In general, travelers arriving from yellow or red zones to any other zone (green, yellow or red) should be quarantined or self-isolate with supervision for 14 days. Travelers originating in green zones may not need to be quarantined if they are coming from another low risk area. In order to avoid the need for more stringent restrictions, travelers should have official or otherwise reliable itinerary records (origin, intended destination, zones they have traveled through) and tests with results (if possible) from zones they have passed through on their journey. A system for official travel documents should be developed.

Patients from a yellow or red zone seeking medical services should be encouraged to find treatment in their home zone. If they are unable to obtain services in their home zone they may seek treatment in specifically designated clinics or hospitals that have the proper protocols in place to receive inbound patients who may be infected. Travel from the zone boundary to the service center should be supervised and documented for tracing purposes.
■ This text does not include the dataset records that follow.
(** * The ALB ingress controller: diff cycle, bootstrap resync and dispatch

    A shallow embedding of [controller/controller.go] (the [ALBController]
    methods) and of the start-up checks of [main], with the properties of the
    reconciliation engine proved over it.

    Conventions of the embedding.
    - A Go [string] is a [string] of bytes; [len] is [String.length].
    - A Go slice is a [list].  Every slice of tracked entities in this
      program starts as a nil [var] and only grows by [append], so it is nil
      exactly when it is empty: [nil] is [[]].
    - [*ALBIngress] pointers are modelled by the entity they point to; a
      mutation through the pointer is an update of the element in every
      slice that holds it ([ingressToDelete] strips an entity both in the
      old list and in the list it returns).
    - [int32]/[int64] values are [Z]; the only conversion, [int64(int32)],
      widens and keeps the value.  The float64 metrics hold small counts
      and are [Z] as well.
    - [glog.Fatal], [glog.Exit] and run-time panics end the process: they
      are outcomes of a computation, next to returning.
    - Goroutines started in a loop and joined by a [WaitGroup] are run one
      after the other, in the order in which they are started. *)

From Stdlib Require Import ZArith String List Lia Bool Ascii.
From stdpp Require Import base gmap strings list.
Import ListNotations.

Local Open Scope Z_scope.

(** * The embedding *)

(** ** Kubernetes and AWS objects, as far as the controller reads them *)

(** [error]: the message of a non-nil Go error. *)
Definition error := string.

(** A Go pair [(value, err)] of which exactly one is meaningful. *)
Inductive result (A : Type) : Type :=
| Ok (a : A)
| Err (e : error).
Arguments Ok {A} a.
Arguments Err {A} e.

(** One path of one rule of an ingress. *)
Record IngressRule := {
  Host : string;
  Path : string;
  ServiceName : string;
  ServicePort : Z
}.

(** [extensions.Ingress]: object meta data and rules. *)
Record Ingress := {
  Namespace : string;
  Name : string;
  Annotations : gmap string string;
  Rules : list IngressRule
}.

(** [api.ServicePort]. *)
Record ServicePortT := {
  Port : Z;
  NodePort : Z
}.

(** [api.Service]; the service type is a string in the API. *)
Record Service := {
  Spec_Type : string;
  Spec_Ports : list ServicePortT
}.

Definition ServiceTypeNodePort : string := "NodePort".

(** [elbv2.LoadBalancer], a load balancer found in the cloud. *)
Record LoadBalancer := {
  LoadBalancerArn : string;
  LoadBalancerName : string
}.

(** [ingress.StoreLister]: the contents of the informer caches at the time
    of a call.  [Ingress.List()] is [IngressStore]; [Service.GetByKey k]
    is the lookup of [k] in [ServiceStore]. *)
Record StoreLister := {
  IngressStore : list Ingress;
  ServiceStore : gmap string Service
}.

(** ** Tracked entities *)

(** The intent derived from a spec. *)
Record DesiredState := {
  rules : list IngressRule;
  settings : gmap string string
}.

(** Modelled from the spec: the struct [ALBIngress] is declared outside
    [controller.go], which reads its fields [tainted] and [LoadBalancers]
    and calls [find] and [StripDesiredState] on it.  The fields follow the
    data model of the specification: an identity, the desired state
    (empty once stripped), the handles (ARNs) of the load balancers
    believed to exist, and the taint flag. *)
Record ALBIngress := {
  identity : string;
  desiredState : option DesiredState;
  LoadBalancers : list string;
  tainted : bool
}.

Definition ALBIngressesT := list ALBIngress.

Definition set_tainted (b : bool) (a : ALBIngress) : ALBIngress :=
  {| identity := identity a; desiredState := desiredState a;
     LoadBalancers := LoadBalancers a; tainted := b |}.

Definition set_LoadBalancers (lbs : list string) (a : ALBIngress) : ALBIngress :=
  {| identity := identity a; desiredState := desiredState a;
     LoadBalancers := lbs; tainted := tainted a |}.

(** Modelled from the spec: [StripDesiredState] is defined outside
    [controller.go].  "An entity slated for deletion has desiredState
    cleared (stripped)": the desired state becomes empty, nothing else
    changes. *)
Definition StripDesiredState (a : ALBIngress) : ALBIngress :=
  {| identity := identity a; desiredState := None;
     LoadBalancers := LoadBalancers a; tainted := tainted a |}.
II. Essential worker travel

In order to separate transmission in different zones, individuals who regularly travel between two zones for work and living quarters must do one of the following:

  • Temporarily change work or living quarters so that they are within the same zone;
  • Follow strict guidelines for isolation from local population in one of the two zones. This may include living alone or working without contact with other employees;
  • Change roles so that remote work is possible;
  • Take a temporary leave of absence with pay.

Where this is not possible, frequent screening tests are necessary. In a case where individuals who live or work in boundary regions between two zones that are both of reduced risk, exceptions may be made for essential workers. Essential workers who are COVID-19 positive should quarantine in their home zone.
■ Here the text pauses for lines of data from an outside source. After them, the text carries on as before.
(** ** Wallet endpoints (wallets.py) *)

(** [get_or_create_wallet] *)
Definition get_or_create_wallet (db : DB) (user : User) (currency : string)
  : Result (DB * (Id * Wallet)) :=
  let* found :=
    scalar_one_or_none
      (select (same_user_currency (user_id user) currency) (wallets db)) in
  match found with
  | Some (wid, wallet) => Ok (db, (wid, wallet))
  | None =>
      let wallet := new_wallet (user_id user) (user_org_id user) currency in
      let* (db, wid) := add_wallet db wallet in
      Ok (db, (wid, wallet))
  end.

Record MoMoDepositRequest : Type := mkMoMoDepositRequest {
  dep_amount : Money;
  dep_currency : string;
  dep_provider : MoMoProvider;
  dep_phone_number : string
}.

Record MoMoWithdrawRequest : Type := mkMoMoWithdrawRequest {
  wd_amount : Money;
  wd_currency : string;
  wd_provider : MoMoProvider;
  wd_phone_number : string
}.

Record MoMoCallbackPayload : Type := mkMoMoCallbackPayload {
  cb_external_transaction_id : string;
  cb_status : string;
  cb_provider_reference : option string;
  cb_amount : option Money;
  cb_message : option string
}.

(** The pydantic constraints on the amounts and the currency, in pesewas:
    [gt=0, le=50_000], the minimum of 1.00 (deposit) or 5.00 (withdrawal),
    and the currency validator, which leaves "GHS". *)
Definition valid_deposit_request (body : MoMoDepositRequest) : bool :=
  (0 <? dep_amount body) && (dep_amount body <=? 5000000)
  && negb (dep_amount body <? 100)
  && bool_decide (dep_currency body = "GHS").

Definition valid_withdraw_request (body : MoMoWithdrawRequest) : bool :=
  (0 <? wd_amount body) && (wd_amount body <=? 5000000)
  && negb (wd_amount body <? 500)
  && bool_decide (wd_currency body = "GHS").

Record MoMoDepositResponse : Type := mkMoMoDepositResponse {
  dr_momo_payment_id : Id;
  dr_transaction_id : Id;
  dr_amount : Money;
  dr_status : string;
  dr_external_transaction_id : string
}.

Record MoMoWithdrawResponse : Type := mkMoMoWithdrawResponse {
  wr_momo_payment_id : Id;
  wr_transaction_id : Id;
  wr_amount : Money;
  wr_fee : Money;
  wr_net_amount : Money;
  wr_status : string
}.

(** [db.add(momo); await db.flush()]: [external_transaction_id] is unique. *)
Definition add_momo_payment (db : DB) (m : MoMoPayment) : Result (DB * Id) :=
  match select (fun m' => bool_decide (is_Some (momo_external_transaction_id m))
                          && bool_decide (momo_external_transaction_id m'
                                          = momo_external_transaction_id m))
               (momo_payments db)
  with
  | [] => Ok (with_momo_payments db (momo_payments db ++ [m]),
              length (momo_payments db))
  | _ :: _ => Err IntegrityError
  end.

Definition set_txn_reference_id (rid : Id) (t : Transaction) : Transaction :=
  mkTransaction (txn_wallet_id t) (txn_type t) (txn_amount t) (txn_currency t)
    (txn_fee t) (txn_net_amount t) (txn_balance_after t) (txn_status t)
    (txn_reference_type t) (Some rid).
Definition set_txn_status (s : TransactionStatus) (t : Transaction)
  : Transaction :=
  mkTransaction (txn_wallet_id t) (txn_type t) (txn_amount t) (txn_currency t)
    (txn_fee t) (txn_net_amount t) (txn_balance_after t) s
    (txn_reference_type t) (txn_reference_id t).
Definition set_txn_balance_after (b : Money) (t : Transaction) : Transaction :=
  mkTransaction (txn_wallet_id t) (txn_type t) (txn_amount t) (txn_currency t)
    (txn_fee t) (txn_net_amount t) b (txn_status t)
    (txn_reference_type t) (txn_reference_id t).

Definition update_transaction (tid : Id) (f : Transaction -> Transaction)
    (db : DB) : DB :=
  with_transactions db (update tid f (transactions db)).

Definition update_momo (mid : Id) (f : MoMoPayment -> MoMoPayment) (db : DB)
  : DB :=
  with_momo_payments db (update mid f (momo_payments db)).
Under exceptional circumstances essential workers may arrive or be imported into a zone with zone authority approved quarantine and work plans that ensure extremely low risk for transmission employment conditions.

III. Transit or thru traffic

Transit airport, highway and major road traffic should not be blocked. However, precautions must be taken at entrance into a zone and pit stop locations. If a zone decides to allow an individual from a higher risk zone to travel across to get to another zone it would be prudent to track the vehicle for enforcement of regulations and tracing purposes. Designate controlled routes and pit stops to ensure through-zone transit is safe for residents.
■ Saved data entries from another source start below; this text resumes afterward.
(** * GDM prediction backend: a shallow embedding of the inference pipeline

    The development follows the two source files of the repository:

    - [gdm_backend.py]               (module [GdmBackend], the extended variant)
    - [fastapi_backend_modified.py]  (module [FastapiBackendModified], the
                                      legacy variant)

    Numbers.  Python floats and ints are modelled by exact rationals [Q].
    Every threshold of the code (18.5, 25, 30, 140, 0.5, 0.7, ...) is
    compared with [Qle_bool], which is what the IEEE comparison does on
    finite values; rounding of arithmetic is not modelled.  [log1p] and a
    division by zero are kept as symbolic cells.  Where rounding decides
    a property (the complement [1 - p] of a probability), module
    [Binary64] repeats the lines concerned on machine numbers.

    Tables.  A Python dict and a one-row [DataFrame] are association lists
    in insertion order; [dict_set] overwrites in place or appends, as a
    column assignment does.

    Exceptions.  Code that can raise returns a [result]; a [try]/[except]
    is a [match] on it.  The fitted objects loaded from disk (models,
    scaler, label encoders) are functions that return [None] when the
    call raises. *)

From Stdlib Require Import QArith Qabs ZArith String List Bool Lia Lqa.
From Stdlib Require PrimFloat.
Import ListNotations.

Open Scope string_scope.
Open Scope Q_scope.

(** ** Python values shared by both files *)

Module Py.

(** *** Comparisons on numbers *)

Definition Qltb (x y : Q) : bool := negb (Qle_bool y x).
Definition Qgeb (x y : Q) : bool := Qle_bool y x.
Definition Qgtb (x y : Q) : bool := negb (Qle_bool x y).

(** [.astype(int)] of a boolean, and a boolean used as a number. *)
Definition b2q (b : bool) : Q := if b then 1 else 0.

(** [max(a, b)]: the first argument unless the second is greater. *)
Definition py_max (a b : Q) : Q := if Qgtb b a then b else a.

(** [int(x)]: truncation towards zero. *)
Definition py_int (x : Q) : Z := Z.quot (Qnum x) (Zpos (Qden x)).

(** [sum] of a list of booleans. *)
Definition count_true (bs : list bool) : nat := length (filter id bs).

(** [Index.unique()]: the first occurrence of every name, in order. *)
Fixpoint unique (l : list string) : list string :=
  match l with
  | [] => []
  | x :: rest => x :: filter (fun y => negb (String.eqb y x)) (unique rest)
  end.

(** [sub in s] on strings. *)
Fixpoint str_contains (sub s : string) : bool :=
  if String.prefix sub s then true
  else match s with
       | EmptyString => false
       | String _ rest => str_contains sub rest
       end.

(** *** Exceptions *)

Inductive exn : Type :=
| KeyError (key : string)
| ColumnsNotInIndex (not_found : list string)
                       (* KeyError("[not_found] not in index") of df[cols] *)
| NoneOfColumns (key : list string)
                       (* KeyError("None of [key] are in the [columns]") *)
| ValueError (msg : string)
| IndexError
| TypeError
| ModelError           (* raised inside a fitted object loaded from disk *)
| PredictionFailed (cause : exn).
                       (* ValueError("Prediction failed: " + str(cause)) *)

Inductive result (A : Type) : Type :=
| Ok (a : A)
| Raise (e : exn).
Arguments Ok {A} a.
Arguments Raise {A} e.

Definition bind {A B} (r : result A) (k : A -> result B) : result B :=
  match r with
  | Ok a => k a
  | Raise e => Raise e
  end.

(** [l[i]] on a Python list, negative indices counting from the end. *)
Definition list_getitem {A} (l : list A) (i : Z) : result A :=
  let n := Z.of_nat (length l) in
  let j := (if i <? 0 then i + n else i)%Z in
  if ((0 <=? j) && (j <? n))%Z%bool then
    match nth_error l (Z.to_nat j) with
    | Some a => Ok a
    | None => Raise IndexError
    end
  else Raise IndexError.

(** *** Dicts and one-row frames *)

Section Dict.
Context {V : Type}.

Definition dict : Type := list (string * V).

Fixpoint dict_get (k : string) (d : dict) : option V :=
  match d with
  | [] => None
  | (k', v) :: rest => if String.eqb k k' then Some v else dict_get k rest
  end.

(** [k in d] *)
Definition dict_mem (k : string) (d : dict) : bool :=
  match dict_get k d with Some _ => true | None => false end.

(** [d.get(k, default)] *)
Definition dict_get_default (k : string) (default : V) (d : dict) : V :=
  match dict_get k d with Some v => v | None => default end.

(** [d[k] = v] *)
Fixpoint dict_set (k : string) (v : V) (d : dict) : dict :=
  match d with
  | [] => [(k, v)]
  | (k', v') :: rest =>
      if String.eqb k k' then (k, v) :: rest
      else (k', v') :: dict_set k v rest
  end.

(** [d[k]] *)
Definition dict_getitem (k : string) (d : dict) : result V :=
  match dict_get k d with
  | Some v => Ok v
  | None => Raise (KeyError k)
  end.

Definition keys (d : dict) : list string := map fst d.
End Dict.
Arguments dict V : clear implicits.

(** A cell of a one-row frame. *)
Inductive cell : Type :=
| Num (q : Q)                   (* a finite number *)
| PosInf | NegInf | NaN         (* float division by zero *)
| Log1p (q : Q)                 (* np.log1p q, kept symbolic *)
| Cat (label : option string).  (* a Categorical value, None = NaN *)

Definition frame : Type := dict cell.

(** [pd.DataFrame([data])] *)
Definition DataFrame (data : dict Q) : frame :=
  map (fun kv => (fst kv, Num (snd kv))) data.

(** What a fitted model is given: a frame, or a stacked matrix whose
    rows are the input rows. *)
Inductive array_like : Type :=
| OfFrame (df : frame)
| OfMatrix (m : list (list Q)).

(** A fitted estimator; [None] when the call raises (for
    [predict_proba] also when the estimator has no such method). *)
Record Model : Type := {
  predict : array_like -> option (list Q);
  predict_proba : array_like -> option (list (list Q))
}.

(** [np.zeros(n)] *)
Definition np_zeros (n : nat) : list Q := repeat 0 n.

(** [np.array(rows).T] for equally long rows; numpy rejects ragged
    input ("inhomogeneous shape"). *)
Definition np_array_T (rows : list (list Q)) : result (list (list Q)) :=
  match rows with
  | [] => Ok []
  | r :: _ =>
      let n := length r in
      if forallb (fun r' => Nat.eqb (length r') n) rows
      then Ok (map (fun i => map (fun r' => nth i r' 0) rows) (seq 0 n))
      else Raise (ValueError "inhomogeneous shape")
  end.

(** *** pandas / numpy primitives used by the feature engineer *)

(** [np.searchsorted(bins, x, side='left')] on increasing [bins]. *)
Fixpoint searchsorted_left (bins : list Q) (x : Q) : nat :=
  match bins with
  | [] => O
  | b :: rest => if Qltb b x then S (searchsorted_left rest x) else O
  end.

(** [pd.cut(x, bins, labels)] with the defaults [right=True],
    [include_lowest=False]: bin [i] is (bins[i], bins[i+1]]; a value at
    or below the first edge or above the last one is NaN. *)
Definition pd_cut (x : Q) (bins : list Q) (labels : list string)
  : option string :=
  let i := searchsorted_left bins x in
  if (Nat.eqb i 0 || Nat.eqb i (length bins))%bool then None
  else nth_error labels (i - 1).

(** [np.where(c, a, b)] on one row. *)
Definition np_where {A} (c : bool) (a b : A) : A := if c then a else b.

(** Float division [a / b] of two finite numbers. *)
Definition truediv (a b : Q) : cell :=
  if Qeq_bool b 0 then
    (if Qltb 0 a then PosInf else if Qltb a 0 then NegInf else NaN)
  else Num (a / b).

(** A cell used as a number; comparing or adding a Categorical raises. *)
Definition as_num (c : cell) : result Q :=
  match c with
  | Num q => Ok q
  | _ => Raise TypeError
  end.

End Py.
Import Py.

Notation "x <- c1 ;; c2" := (bind c1 (fun x => c2))
  (at level 61, c1 at next level, right associativity).

(** ** gdm_backend.py: the extended variant *)

Module GdmBackend.

(** [df[k]] read as a number. *)
Definition column (k : string) (df : frame) : result Q :=
  c <- dict_getitem k df ;; as_num c.

(** [df.get(k, default)] read as a number. *)
Definition column_or (k : string) (default : Q) (df : frame) : result Q :=
  match dict_get k df with
  | Some c => as_num c
  | None => Ok default
  end.

Definition bmi_bins : list Q := [0; 18.5; 25; 30; 50].
Definition bmi_labels : list string :=
  ["Underweight"; "Normal"; "Overweight"; "Obese"].
Definition ogtt_bins : list Q := [0; 140; 200; 1000].
Definition ogtt_labels : list string := ["Normal"; "Impaired"; "Diabetic"].

Definition BMI_Category (bmi : Q) : cell :=
  Cat (pd_cut bmi bmi_bins bmi_labels).

Definition BMI_Risk_Score (bmi : Q) : Q :=
  np_where (Qltb bmi 18.5) 1
    (np_where (Qltb bmi 25) 0
       (np_where (Qltb bmi 30) 2 4)).

Definition OGTT_Category (ogtt : Q) : cell :=
  Cat (pd_cut ogtt ogtt_bins ogtt_labels).

Definition OGTT_Risk_Score (ogtt : Q) : Q :=
  np_where (Qltb ogtt 140) 0
    (np_where (Qltb ogtt 200) 3 5).

(** The blocks of [advanced_feature_engineering], in source order. *)

Definition bmi_features (df : frame) : result frame :=
  if dict_mem "BMI" df then
    bmi <- column "BMI" df ;;
    let df := dict_set "BMI_Category" (BMI_Category bmi) df in
    Ok (dict_set "BMI_Risk_Score" (Num (BMI_Risk_Score bmi)) df)
  else Ok df.

Definition ogtt_features (df : frame) : result frame :=
  if dict_mem "OGTT" df then
    ogtt <- column "OGTT" df ;;
    let df := dict_set "OGTT_Category" (OGTT_Category ogtt) df in
    Ok (dict_set "OGTT_Risk_Score" (Num (OGTT_Risk_Score ogtt)) df)
  else Ok df.

Definition combined_risk (df : frame) : result frame :=
  if (dict_mem "BMI_Risk_Score" df && dict_mem "OGTT_Risk_Score" df)%bool then
    b <- column "BMI_Risk_Score" df ;;
    o <- column "OGTT_Risk_Score" df ;;
    Ok (dict_set "BMI_OGTT_Risk" (Num (b + o)) df)
  else Ok df.

Definition age_bmi_interaction (df : frame) : result frame :=
  if (dict_mem "Age" df && dict_mem "BMI" df)%bool then
    age <- column "Age" df ;;
    bmi <- column "BMI" df ;;
    Ok (dict_set "Age_BMI_Interaction" (Num (age * bmi / 100)) df)
  else Ok df.

Definition Hypertensive (sys dia : Q) : Q :=
  b2q (Qgeb sys 140 || Qgeb dia 90).

Definition blood_pressure_features (df : frame) : result frame :=
  if (dict_mem "Sys BP" df && dict_mem "Dia BP" df)%bool then
    sys <- column "Sys BP" df ;;
    dia <- column "Dia BP" df ;;
    let df := dict_set "BP_Ratio" (truediv sys dia) df in
    let df := dict_set "Pulse_Pressure" (Num (sys - dia)) df in
    let df := dict_set "Mean_Arterial_Pressure"
                       (Num ((sys + 2 * dia) / 3)) df in
    Ok (dict_set "Hypertensive" (Num (Hypertensive sys dia)) df)
  else Ok df.

(** The accumulation of [risk_score]; [Age] and [No of Pregnancy] are
    indexed without a presence test. *)
Definition risk_score (df : frame) : result Q :=
  let rs := 0 in
  rs <- (if dict_mem "OGTT_Risk_Score" df
         then s <- column "OGTT_Risk_Score" df ;; Ok (rs + s * 2)
         else Ok rs) ;;
  rs <- (if dict_mem "BMI_Risk_Score" df
         then s <- column "BMI_Risk_Score" df ;; Ok (rs + s * 1.5)
         else Ok rs) ;;
  age <- column "Age" df ;;
  let rs := rs + b2q (Qgtb age 35) * 2 in
  fh <- column_or "Family History" 0 df ;;
  let rs := rs + fh * 2 in
  pcos <- column_or "PCOS" 0 df ;;
  let rs := rs + pcos * 2.5 in
  np <- column "No of Pregnancy" df ;;
  let rs := rs + b2q (Qgtb np 2) * 1 in
  (if dict_mem "Hypertensive" df
   then h <- column "Hypertensive" df ;; Ok (rs + h * 1.5)
   else Ok rs).

Definition comprehensive_risk_score (df : frame) : result frame :=
  rs <- risk_score df ;;
  Ok (dict_set "Comprehensive_Risk_Score" (Num rs) df).

Definition high_risk_bmi (df : frame) : result frame :=
  if dict_mem "BMI" df then
    bmi <- column "BMI" df ;;
    Ok (dict_set "High_Risk_BMI" (Num (b2q (Qgeb bmi 30))) df)
  else Ok df.

Definition high_risk_ogtt (df : frame) : result frame :=
  if dict_mem "OGTT" df then
    ogtt <- column "OGTT" df ;;
    Ok (dict_set "High_Risk_OGTT" (Num (b2q (Qgeb ogtt 140))) df)
  else Ok df.

(** [Age] is indexed without a presence test here too. *)
Definition advanced_age_indicator (df : frame) : result frame :=
  age <- column "Age" df ;;
  Ok (dict_set "Advanced_Age" (Num (b2q (Qgeb age 35))) df).

Definition log_transform (col : string) (df : frame) : result frame :=
  if dict_mem col df then
    x <- column col df ;;
    Ok (dict_set (col ++ "_log") (Log1p x) df)
  else Ok df.

Definition advanced_feature_engineering (df : frame) : result frame :=
  df <- bmi_features df ;;
  df <- ogtt_features df ;;
  df <- combined_risk df ;;
  df <- age_bmi_interaction df ;;
  df <- blood_pressure_features df ;;
  df <- comprehensive_risk_score df ;;
  df <- high_risk_bmi df ;;
  df <- high_risk_ogtt df ;;
  df <- advanced_age_indicator df ;;
  df <- log_transform "BMI" df ;;
  log_transform "OGTT" df.

(** *** Preprocessing state and model set *)

(** A fitted label encoder, seen through
    [encoder.transform(column.astype(str))] on one cell: the integer
    code, or [None] when it raises [ValueError] (unseen label). *)
Record LabelEncoder : Type := {
  transform : cell -> option Z
}.

Record Preprocessing : Type := {
  label_encoders : dict LabelEncoder;
  feature_columns : list string;
  (* scaler.transform on the one-row frame: the scaled row, None on error *)
  scaler : frame -> option (list Q);
  optimal_threshold : option Q
}.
Through-zone travelers should avoid pit stops if possible. When necessary, wear a mask, practice distancing and thoroughly wash hands. Add pit stop to travel itinerary for tracing purposes.

IV. Delivery of goods

Freight should have clear destinations and itinerary. Set up quarantine areas for freight drivers to go once they have delivered their goods. They either return to their origin the same day or wait in a quarantine area until their next job.

Packages should undergo sanitation or quarantine for a period of time to deactivate any virus on fomites and prevent transmission.

In general, for transport into a yellow or red zone, freight drivers must quarantine upon return to their home zone. Freight and cargo transport without quarantine upon return is possible, provided the following conditions are met:

  1. There are no symptoms of illnesses;
  2. Vehicle operators do not leave the vehicle, with exceptions for designated and reliably managed pit stop locations;
  3. Loading and unloading is carried out by the customer;
  4. The vehicle operators leave the zone again within 24 hours.

For trips that last longer than 24 hours, upon return they should quarantine while they wait for the next transport job.  If they want to reenter their zone without restrictions they must quarantine or self-isolate for 14 days.